This might be the case of some church organizations (specifically those that make it a point to be politically active), but claiming that all churches do this, or even a majority of them, is just not accurate - guilt by association.
I grew up in Catholic schools, and almost every priest that taught us was incredibly kind and open to gays.
These priests are some of the nicest people you'd ever meet.
Yet their foundational texts at minimum call homosexuality unclean. Then the are the laws prescribing murder for homosexuals. This is just one problematic topic among many.
Church culture evolves but not always in the progressive direction. Propping up these ancient institutions just because they are old--and sometimes do good--comes at a high cost to marginalized groups.
But this is not a valid argument for removing their tax exempt status since their tax exempt status is not based on agreeing or aligning with the government's views on homosexuality.
This article in particular seems to be about better use of church space to not let empty rooms stays unused, albeit in a somewhat aggressive way.
But more generally, I think an angle to the whole question would be to apply either or both:
- treat religious organizations as any other non-profit, with no specific religious exemption. If they can’t continue doing the same in that legal framing they need to adapt.
- give all non-profit orgs a path to have the same advantages as religious organizations, so they can help the community in the same ways.
So is conference halls. So is Zoom for that matter.
Churches are also places where parents force their children to go against their wishes, where creepy priests make unwanted advances etc.
> also the ones doing most of the "heavy lifting" on any kind of charity activity
Any kind? Really? What about NGOs? Volunteering nurses? FLOSS communities? People 3D printing masks in maker spaces?
Here in the U.K., the National Health Service put out a call for volunteers to help and tens of thousands of people signed up, regardless of any church.
You don't need these for significant charitable activity to occur.
I am not saying that churches don't do good, just that they're not needed for charitable activity to occur and we need to determine whether the good that occurs because of churches outweighs the bad, (which btw often doesn't even come to light due to victims fearing retaliation).
It's evident by your opening that you have a bone to pick with religion, so I'll keep this short. 3D printing masks for an emergency and other one offs don't come close to the amount of non stop, year long, permanent activity in charity and community of churches and mosques.
> 3D printing masks for an emergency and other one offs don't come close to the amount of non stop, year long, permanent activity in charity and community of churches and mosques.

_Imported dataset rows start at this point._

(* ===== verification/Requests.v ===== *)
(** The request bodies of src/internal/httpapi: one record per request struct, its
    zero value and its decoder with the keys of the json tags. *)
From S2P Require Import Prelude GoStrings Storage Json.
#[local] Open Scope string_scope.

Module Requests.

(** ** buckets.go *)

Record createBucketReq := mkcreateBucketReq { cb_Name : str; cb_QuotaMaxBytes : option
  Z; cb_QuotaMaxObjects : option Z; cb_ClusterID : str }.
Definition zero_createBucketReq : createBucketReq := mkcreateBucketReq "" None None "".
Definition dec_createBucketReq : Json.Decoder createBucketReq := Json.struct [
  Json.field "name" cb_Name
    (fun x r => mkcreateBucketReq x (cb_QuotaMaxBytes r) (cb_QuotaMaxObjects r) (cb_ClusterID r)) Json.string_;
  Json.field "quota_max_bytes" cb_QuotaMaxBytes
    (fun x r => mkcreateBucketReq (cb_Name r) x (cb_QuotaMaxObjects r) (cb_ClusterID r)) (Json.pointer 0%Z Json.int_);
  Json.field "quota_max_objects" cb_QuotaMaxObjects
    (fun x r => mkcreateBucketReq (cb_Name r) (cb_QuotaMaxBytes r) x (cb_ClusterID r)) (Json.pointer 0%Z Json.int_);
  Json.field "cluster_id" cb_ClusterID
    (fun x r => mkcreateBucketReq (cb_Name r) (cb_QuotaMaxBytes r) (cb_QuotaMaxObjects r) x) Json.string_].

Record patchBucketReq := mkpatchBucketReq { pb_QuotaMaxBytes : option Z;
  pb_QuotaMaxObjects : option Z }.
Definition zero_patchBucketReq : patchBucketReq := mkpatchBucketReq None None.
Definition dec_patchBucketReq : Json.Decoder patchBucketReq := Json.struct [
  Json.field "quota_max_bytes" pb_QuotaMaxBytes
    (fun x r => mkpatchBucketReq x (pb_QuotaMaxObjects r)) (Json.pointer 0%Z Json.int_);
  Json.field "quota_max_objects" pb_QuotaMaxObjects
    (fun x r => mkpatchBucketReq (pb_QuotaMaxBytes r) x) (Json.pointer 0%Z Json.int_)].

Record setAccessReq := mksetAccessReq { sa_Public : bool; sa_IndexDocument : str;
  sa_ErrorDocument : str }.
Definition zero_setAccessReq : setAccessReq := mksetAccessReq false "" "".
Definition dec_setAccessReq : Json.Decoder setAccessReq := Json.struct [
  Json.field "public" sa_Public
    (fun x r => mksetAccessReq x (sa_IndexDocument r) (sa_ErrorDocument r)) Json.bool_;
  Json.field "index_document" sa_IndexDocument
    (fun x r => mksetAccessReq (sa_Public r) x (sa_ErrorDocument r)) Json.string_;
  Json.field "error_document" sa_ErrorDocument
    (fun x r => mksetAccessReq (sa_Public r) (sa_IndexDocument r) x) Json.string_].

(** ** keys.go *)

Record grantReq := mkgrantReq { gr_BucketID : str; gr_Read : bool; gr_Write : bool;
  gr_Owner : bool }.
Definition zero_grantReq : grantReq := mkgrantReq "" false false false.
Definition dec_grantReq : Json.Decoder grantReq := Json.struct [
  Json.field "bucket_id" gr_BucketID
    (fun x r => mkgrantReq x (gr_Read r) (gr_Write r) (gr_Owner r)) Json.string_;
  Json.field "read" gr_Read
    (fun x r => mkgrantReq (gr_BucketID r) x (gr_Write r) (gr_Owner r)) Json.bool_;
  Json.field "write" gr_Write
    (fun x r => mkgrantReq (gr_BucketID r) (gr_Read r) x (gr_Owner r)) Json.bool_;
  Json.field "owner" gr_Owner
    (fun x r => mkgrantReq (gr_BucketID r) (gr_Read r) (gr_Write r) x) Json.bool_].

The problem is that in the U.S., the state has given up on helping the poor, especially when compared to EU countries, and it is then up to private institutions to fill in some semblance of what should have already been there as nonnegotiable basis of a developed society.

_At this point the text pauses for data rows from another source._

(** [net.SplitHostPort], the host only; [None] is an error. *)
Definition SplitHostPort (hostport : str) : option str :=
  match LastIndexByte hostport ":" with
  | None => None
  | Some i =>
      match hostport with
      | String "[" rest =>
          match IndexByte hostport "]" with
          | None => None
          | Some e =>
              if Nat.eqb (e + 1) i && negb (Contains rest "[")
                 && negb (Contains (str_drop (e + 1) hostport) "]")
              then Some (str_take (e - 1) rest) else None
          end
      | _ =>
          let host := str_take i hostport in
          if Contains host ":" || Contains hostport "[" || Contains hostport "]" then None
          else Some host
      end
  end.

Definition clientIP (r : Request) : str :=
  match SplitHostPort (rq_RemoteAddr r) with Some host => host | None => rq_RemoteAddr r end.

Definition bearer_prefix : str := "Bearer ".
Definition bearerToken (r : Request) : str :=
  let h := header r "Authorization" in
  if HasPrefix h bearer_prefix then TrimSpace (str_drop (String.length bearer_prefix) h) else "".

Definition isSecure (r : Request) : bool :=
  rq_TLS r || (header r "X-Forwarded-Proto" =s "https").

(** ** Cookies *)

Definition sessionCookie : str := "buktio_session".
Definition csrfCookie : str := "buktio_csrf".
Definition ssoStateCookie : str := "buktio_sso_state".

Definition setAuthCookies (r : Request) (res : Members.AuthResult) : list SetCookie :=
  let maxAge := (Members.SessionTTL / 10 ^ 9)%Z in
  [mkSetCookie sessionCookie (Members.ar_SessionToken res) true (isSecure r) true maxAge;
   mkSetCookie csrfCookie (Members.ar_CSRFToken res) false (isSecure r) true maxAge].
Definition clearAuthCookies (r : Request) : list SetCookie :=
  [mkSetCookie sessionCookie "" true (isSecure r) true (-1);
   mkSetCookie csrfCookie "" false (isSecure r) true (-1)].

(** ** middleware.go *)

(** The metrics endpoint: open when no token is configured. *)
Definition metricsGuard (token : str) (r : Request) (next : Response) : Response :=
  if token =s "" then next
  else if header r "Authorization" =s ("Bearer " ++ token) then next
  else json 401 (TextBody "unauthorized").

(** The headers added to every response. *)
Definition securityHeaders (r : Request) : list (str * str) :=
  [("X-Content-Type-Options", "nosniff"); ("X-Frame-Options", "DENY");
   ("Referrer-Policy", "no-referrer")] ++
  (if isSecure r then [("Strict-Transport-Security", "max-age=31536000; includeSubDomains")]
   else []).

(** Methods that change something. *)
Definition unsafe_method (m : str) : bool :=
  bool_decide (m ∈ ["POST"; "PUT"; "PATCH"; "DELETE"]).

Section Http.
Context {ENV : Env} {B : Type} (s : Services B).
#[local] Abbreviation Svc := (@Service.Svc B).

(** What a guarded handler is given: the request's context and its user. *)
Definition Handler : Type := Ctx -> User -> Svc Response.

Definition respond {A} (m : Svc A) (k : A -> Svc Response) : Svc Response :=
  let! r := attempt m in
  match r with inl e => ret (writeErr e) | inr a => k a end.

Definition decodeJSON {A} (body : str + A) (k : A -> Svc Response) : Svc Response :=
  match body with
  | inl e => ret (json 400 (ErrBody "validation_failed" ("invalid JSON body: " ++ e)))
  | inr a => k a
  end.

(** ** The middleware *)

Definition withUser (u : User) : Svc Ctx :=
  let! st := ResolveSubject s (u_ID u) (u_IsPlatformAdmin u) in
  ret (mkCtx (Some (fst st)) (Some (snd st)) None).

(** [Store.WithOrgConn]: a statement of its own that pins the connection; releasing
    it is another.  The row policies it activates are the database's. *)
Definition ScopeRequest {A} (ctx : Ctx) (refused : Svc A) (m : Svc A) : Svc A :=
  let orgID := tc_OrgID (tenant s ctx) in
  match cfg_RLSEnabled (s_Settings s) && negb (orgID =s ""), env_driver with
  | true, Postgres =>
      let! r := attempt (db (exec (fun _ d => d))) in
      match r with
      | inl _ => refused
      | inr _ => let! out := attempt m in
                 do! ignore (db (exec (fun _ d => d))) in
                 match out with inl e => throw e | inr a => ret a end
      end
  | _, _ => m
  end.

Definition suspendedResp : Response :=
  writeAuthErr "org_suspended" "this organization is suspended; contact your administrator" 403.

(** The subject with the attributes of the request: client address and time. *)
Definition with_attributes (r : Request) (t : Z) (ctx : Ctx) : Ctx :=
  match ctx_subject ctx with
  | Some subj => mkCtx (Some (mkSubject (sub_UserID subj) (sub_TenantID subj) (sub_Role subj)
                                (sub_PlatformAdmin subj) (clientIP r) t))
                   (ctx_tenant ctx) (ctx_ssec ctx)
  | None => ctx
  end.

Definition serveAuthed (r : Request) (next : Handler) (u : User) : Svc Response :=
  let! ctx := withUser u in
  let! t := now in
  let ctx := with_attributes r t ctx in
  let subj := subjectFrom ctx in
  let! suspended := (if sub_PlatformAdmin subj then ret false
                     else Tenants.OrgIsSuspended (sub_TenantID subj)) in
  if suspended then ret suspendedResp
  else ScopeRequest ctx
         (ret (writeAuthErr "internal" "could not establish tenant scope" 500))
         (next ctx u).

Definition unauthenticated (msg : str) : Response := writeAuthErr "unauthenticated" msg 401.
Definition csrfResp : Response := writeAuthErr "csrf_failed" "CSRF token missing or invalid" 403.

(** The double-submit check: header and cookie agree. *)
Definition csrf_ok (r : Request) : bool :=
  match cookie r csrfCookie with
  | None => false
  | Some cc => negb (header r "X-CSRF-Token" =s "") && (header r "X-CSRF-Token" =s cc)
  end.

Definition authMiddleware (next : Handler) (r : Request) : Svc Response :=
  let bearer := bearerToken r in
  if negb (bearer =s "") then
    let! u := attempt (Accounts.UserByAPIToken bearer) in
    match u with
    | inl _ => ret (unauthenticated "invalid or expired token")
    | inr u => serveAuthed r next u
    end
  else
    match cookie r sessionCookie with
    | None => ret (unauthenticated "authentication required")
    | Some c =>
        if c =s "" then ret (unauthenticated "authentication required")
        else
          let! u := attempt (Members.SessionUser c) in
          match u with
          | inl _ => ret (unauthenticated "invalid or expired session")
          | inr u =>
              if unsafe_method (rq_Method r) && negb (csrf_ok r) then ret csrfResp
              else serveAuthed r next u
          end
    end.

(** ** Handlers of auth.go *)

(** The public handlers run without subject and tenant. *)
Definition public_ctx : Ctx := mkCtx None None None.

Definition setupStatus : Svc Response :=
  respond Members.SetupInitialized (fun b => ret (json 200 (InitializedBody b))).

Definition createAdmin (r : Request) (body : str + (str * str * str)) : Svc Response :=
  decodeJSON body (fun '(email, password, fullName) =>
    respond (Members.CreateAdmin s public_ctx email password fullName) (fun res =>
      ret (mkResponse 201 (UserBody (Members.ar_User res)) (setAuthCookies r res) ""))).

Definition login (r : Request) (body : str + (str * str)) : Svc Response :=
  decodeJSON body (fun '(email, password) =>
    respond (Members.Login email password) (fun res =>
      ret (mkResponse 200 (UserBody (Members.ar_User res)) (setAuthCookies r res) ""))).

Definition logout (r : Request) : Svc Response :=
  do! (match cookie r sessionCookie with
       | Some c => ignore (Members.Logout c)
       | None => ret tt
       end) in
  ret (mkResponse 204 NoBody (clearAuthCookies r) "").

I am not from the U.S., (but with a lot of fiends from there), and I can tell you that a lot of what churches do in the U.S. is so basic that it should not be their role to provide. It is often used as a metric of "success" for churches and private charity in general, but in reality all it shows is a failure of the wider society where things like medicare for all are still not a thing, even during a pandemic.

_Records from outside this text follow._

(* ===== verification/HttpApi.v ===== *)
(** src/internal/httpapi: the product handlers (one definition per handler, in the
    order of the files), the health probes of health.go, the route table of api.go and
    router.go, and the request pipeline [New] builds; service/ops.go.

    A handler decodes the body, calls one service method and answers.  What is outside
    the repository or below it is the [Platform]: the text-to-JSON reader, the error
    texts of encoding/json, [time.Parse], the MIME table, the storage engine's HTTP
    endpoints, the billing processor, and chi (its matcher and its RealIP). *)
From Stdlib Require Import Ascii.
From S2P Require Import Prelude GoStrings JsonText GoTime Storage S3core Garage Migrations Database Repository Service Buckets Objects Members Tenants Billing Webhooks Clusters Replications Accounts Settings Backups Reports Json Requests HttpAuth.
#[local] Open Scope string_scope.
Import Http Requests.

Module Api.

(** ** Requests *)

(** [http.Request] with the path, the host, the body and chi's URL parameters. *)
Record Req := mkReq {
  rq : Request; rq_Path : str; rq_Host : str; rq_Body : Json.Stream; rq_Params : gmap str str }.
Definition URLParam (r : Req) (name : str) : str := default "" (rq_Params r !! name).
Definition QueryGet (r : Req) (name : str) : str := query_param (rq r) name.
Definition HeaderGet (r : Req) (name : str) : str := header (rq r) name.

(** The answer to an outgoing GET: the URL is no URL, the host does not answer, or a
    status with a body that may break off. *)
Inductive Fetched := BadURL (e : str) | Unreachable (e : str) | Answered (status : Z) (body : Json.Stream).

(** ** Routes *)

(** A segment of a pattern: text, a parameter, or the rest of the path (a mount). *)
Inductive Seg := Static (s : str) | Param (name : str) | Rest.
#[export] Instance Seg_eq_dec : EqDecision Seg.
Proof. solve_decision. Defined.
(** A pattern is its segments after the root slash. *)
Abbreviation Pattern := (list Seg).
(** The text of a pattern: "{name}" is a parameter, "*" the rest. *)
Definition segment (s : str) : Seg :=
  if s =s "*" then Rest
  else match s with
       | String "{" rest => Param (str_take (String.length rest - 1) rest)
       | _ => Static s
       end.
Definition pattern (text : str) : Pattern := map segment (tail (Split text "/")).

When there's a possibility of thousands of dollars that need to be paid for an ambulance ride, that is a systemic failure of the system no church can fix.
I am not religious myself, but I want to make it clear that I am not arguing churches do no good. They absolutely do. I just feel that the awful shit they do is often overlooked as soon as something positive can be said about them.
There are multiple sides to every story, even characters you wouldn't think much about based on the overall picture did good, (one particularly repulsive character of history did a lot for animal rights for example).
I also feel like other forms of charity are often diminished in their impact because they're less visible than church charity.
Let's take FLOSS for example; I come from a relatively poor upbringing, without access to good education or the internet for the longest time. I have cerebral palsy and that means any kind of physical work is pretty much a no go for me. What I did have was a couple of friends who gave me Mandrake Linux on 3 CDs back in the day with GCC preinstalled and a book on C.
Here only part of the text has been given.